**WORK TO BE COMPLETED:**
Your answer should hold only the line containing "and the continuation" and each line that follows it in the listing, copied exactly.

**DATA TO USE:**
(** * Sale Squid: the analysis pipeline of [src/App.tsx]

    The component keeps five pieces of React state ([reviews], [isAnalyzing],
    [result], [error], [language]) and drives one asynchronous call to a
    generative model.  This development embeds the non-visual logic of that
    component:

    - JavaScript strings as sequences of UTF-16 code units, with [trim] and
      [split(/\s+/)] as ECMAScript defines them;
    - [JSON.parse] as a total tokenizer and pushdown parser, numbers being
      binary64 floats;
    - the strength scorer, the prompt template and the response schema;
    - [analyzeReviews], cut at its single [await] into the synchronous prefix
      and the continuation that runs when the call settles;
    - the three entry paths ([handlePaste], the example button, the
      generate button) and the rendered annual-increment estimate. *)

From Stdlib Require Import String Ascii ZArith NArith List Bool Lia Floats.
From Stdlib Require QArith DecimalString.
Import ListNotations.

#[global] Set Warnings "-register-all".

(** ** JavaScript strings *)

Module Js.

(** A JavaScript string is a sequence of 16-bit code units. *)
Definition jsstring := list N.

(** A source literal that only holds ASCII characters. *)
Definition lit (s : string) : jsstring :=
  map N_of_ascii (list_ascii_of_string s).

(** The double quote, which the literals of this file never contain. *)
Definition dquote : jsstring := [34%N].

(** Line feed: the template literal of the prompt spans several lines. *)
Definition nl : jsstring := [10%N].

(** ECMAScript [WhiteSpace] and [LineTerminator] code points: what both
    [String.prototype.trim] and the regular expression class [\s] match. *)
Definition is_ws (c : N) : bool :=
  ((c =? 0x09) || (c =? 0x0A) || (c =? 0x0B) || (c =? 0x0C) || (c =? 0x0D)
   || (c =? 0x20) || (c =? 0xA0) || (c =? 0x1680)
   || ((0x2000 <=? c) && (c <=? 0x200A))
   || (c =? 0x2028) || (c =? 0x2029) || (c =? 0x202F) || (c =? 0x205F)
   || (c =? 0x3000) || (c =? 0xFEFF))%N.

**TASK ANSWER:**
      and the continuation that runs when the call settles;
    - the three entry paths ([handlePaste], the example button, the
      generate button) and the rendered annual-increment estimate. *)

From Stdlib Require Import String Ascii ZArith NArith List Bool Lia Floats.
From Stdlib Require QArith DecimalString.
Import ListNotations.

#[global] Set Warnings "-register-all".

(** ** JavaScript strings *)

Module Js.

(** A JavaScript string is a sequence of 16-bit code units. *)
Definition jsstring := list N.

(** A source literal that only holds ASCII characters. *)
Definition lit (s : string) : jsstring :=
  map N_of_ascii (list_ascii_of_string s).

(** The double quote, which the literals of this file never contain. *)
Definition dquote : jsstring := [34%N].

(** Line feed: the template literal of the prompt spans several lines. *)
Definition nl : jsstring := [10%N].

(** ECMAScript [WhiteSpace] and [LineTerminator] code points: what both
    [String.prototype.trim] and the regular expression class [\s] match. *)
Definition is_ws (c : N) : bool :=
  ((c =? 0x09) || (c =? 0x0A) || (c =? 0x0B) || (c =? 0x0C) || (c =? 0x0D)
   || (c =? 0x20) || (c =? 0xA0) || (c =? 0x1680)
   || ((0x2000 <=? c) && (c <=? 0x200A))
   || (c =? 0x2028) || (c =? 0x2029) || (c =? 0x202F) || (c =? 0x205F)
   || (c =? 0x3000) || (c =? 0xFEFF))%N.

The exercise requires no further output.